Find the line holding "Arguments ch a%_char." in the entries below. Give it again exactly, along with every line after it up to and including the line holding "The values [json.loads]".

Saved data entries
-----

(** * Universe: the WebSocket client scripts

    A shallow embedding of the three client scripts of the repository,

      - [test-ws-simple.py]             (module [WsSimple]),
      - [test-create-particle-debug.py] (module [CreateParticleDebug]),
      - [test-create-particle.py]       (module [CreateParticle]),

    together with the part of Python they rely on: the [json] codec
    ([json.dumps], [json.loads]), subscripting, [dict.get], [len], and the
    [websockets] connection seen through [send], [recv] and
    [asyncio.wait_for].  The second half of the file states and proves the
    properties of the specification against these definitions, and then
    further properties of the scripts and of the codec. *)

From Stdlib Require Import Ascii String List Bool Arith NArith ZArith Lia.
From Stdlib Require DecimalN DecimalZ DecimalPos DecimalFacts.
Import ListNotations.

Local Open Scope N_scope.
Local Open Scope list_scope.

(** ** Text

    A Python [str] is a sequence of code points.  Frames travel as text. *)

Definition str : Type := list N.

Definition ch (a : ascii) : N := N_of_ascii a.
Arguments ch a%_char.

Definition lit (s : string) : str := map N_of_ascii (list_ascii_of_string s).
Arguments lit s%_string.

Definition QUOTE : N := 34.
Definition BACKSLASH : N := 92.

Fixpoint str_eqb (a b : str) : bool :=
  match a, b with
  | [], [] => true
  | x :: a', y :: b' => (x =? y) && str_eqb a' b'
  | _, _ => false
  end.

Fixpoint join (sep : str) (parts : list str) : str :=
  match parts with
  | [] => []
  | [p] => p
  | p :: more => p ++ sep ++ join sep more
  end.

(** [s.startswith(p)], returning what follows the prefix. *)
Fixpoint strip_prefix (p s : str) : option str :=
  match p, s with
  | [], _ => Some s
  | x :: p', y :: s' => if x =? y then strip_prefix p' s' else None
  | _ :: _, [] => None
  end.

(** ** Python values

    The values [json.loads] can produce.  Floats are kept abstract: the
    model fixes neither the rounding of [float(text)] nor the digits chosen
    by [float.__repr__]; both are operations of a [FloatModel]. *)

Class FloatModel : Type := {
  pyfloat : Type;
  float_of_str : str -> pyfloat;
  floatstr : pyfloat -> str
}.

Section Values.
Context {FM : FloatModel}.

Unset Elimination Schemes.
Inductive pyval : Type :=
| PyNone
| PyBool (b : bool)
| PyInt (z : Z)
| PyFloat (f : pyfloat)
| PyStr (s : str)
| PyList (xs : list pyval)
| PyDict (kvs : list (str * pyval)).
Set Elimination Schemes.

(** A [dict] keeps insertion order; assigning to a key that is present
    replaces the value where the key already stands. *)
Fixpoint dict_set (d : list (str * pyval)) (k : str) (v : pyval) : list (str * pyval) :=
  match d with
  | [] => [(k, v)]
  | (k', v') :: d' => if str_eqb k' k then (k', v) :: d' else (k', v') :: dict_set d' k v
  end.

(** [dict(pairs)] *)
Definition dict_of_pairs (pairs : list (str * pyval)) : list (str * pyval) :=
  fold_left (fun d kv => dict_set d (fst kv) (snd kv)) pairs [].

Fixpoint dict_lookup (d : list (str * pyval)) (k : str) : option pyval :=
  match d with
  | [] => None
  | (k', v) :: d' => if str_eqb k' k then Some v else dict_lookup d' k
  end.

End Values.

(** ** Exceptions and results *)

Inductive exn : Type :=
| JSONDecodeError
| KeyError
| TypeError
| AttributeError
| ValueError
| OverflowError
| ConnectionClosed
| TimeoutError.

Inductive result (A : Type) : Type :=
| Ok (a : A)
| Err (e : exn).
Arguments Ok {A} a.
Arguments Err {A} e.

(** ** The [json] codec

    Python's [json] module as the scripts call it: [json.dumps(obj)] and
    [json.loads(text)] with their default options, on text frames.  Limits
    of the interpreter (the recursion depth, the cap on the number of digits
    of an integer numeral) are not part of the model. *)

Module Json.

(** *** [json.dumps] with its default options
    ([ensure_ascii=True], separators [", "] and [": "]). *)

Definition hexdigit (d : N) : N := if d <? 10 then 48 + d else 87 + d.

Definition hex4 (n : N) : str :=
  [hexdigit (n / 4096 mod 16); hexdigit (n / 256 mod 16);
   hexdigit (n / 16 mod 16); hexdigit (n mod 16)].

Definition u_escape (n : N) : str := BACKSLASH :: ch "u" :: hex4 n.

-----

* [RESPONSE AREA]:
Arguments ch a%_char.

Definition lit (s : string) : str := map N_of_ascii (list_ascii_of_string s).
Arguments lit s%_string.

Definition QUOTE : N := 34.
Definition BACKSLASH : N := 92.

Fixpoint str_eqb (a b : str) : bool :=
  match a, b with
  | [], [] => true
  | x :: a', y :: b' => (x =? y) && str_eqb a' b'
  | _, _ => false
  end.

Fixpoint join (sep : str) (parts : list str) : str :=
  match parts with
  | [] => []
  | [p] => p
  | p :: more => p ++ sep ++ join sep more
  end.

(** [s.startswith(p)], returning what follows the prefix. *)
Fixpoint strip_prefix (p s : str) : option str :=
  match p, s with
  | [], _ => Some s
  | x :: p', y :: s' => if x =? y then strip_prefix p' s' else None
  | _ :: _, [] => None
  end.

(** ** Python values

    The values [json.loads] can produce.  Floats are kept abstract: the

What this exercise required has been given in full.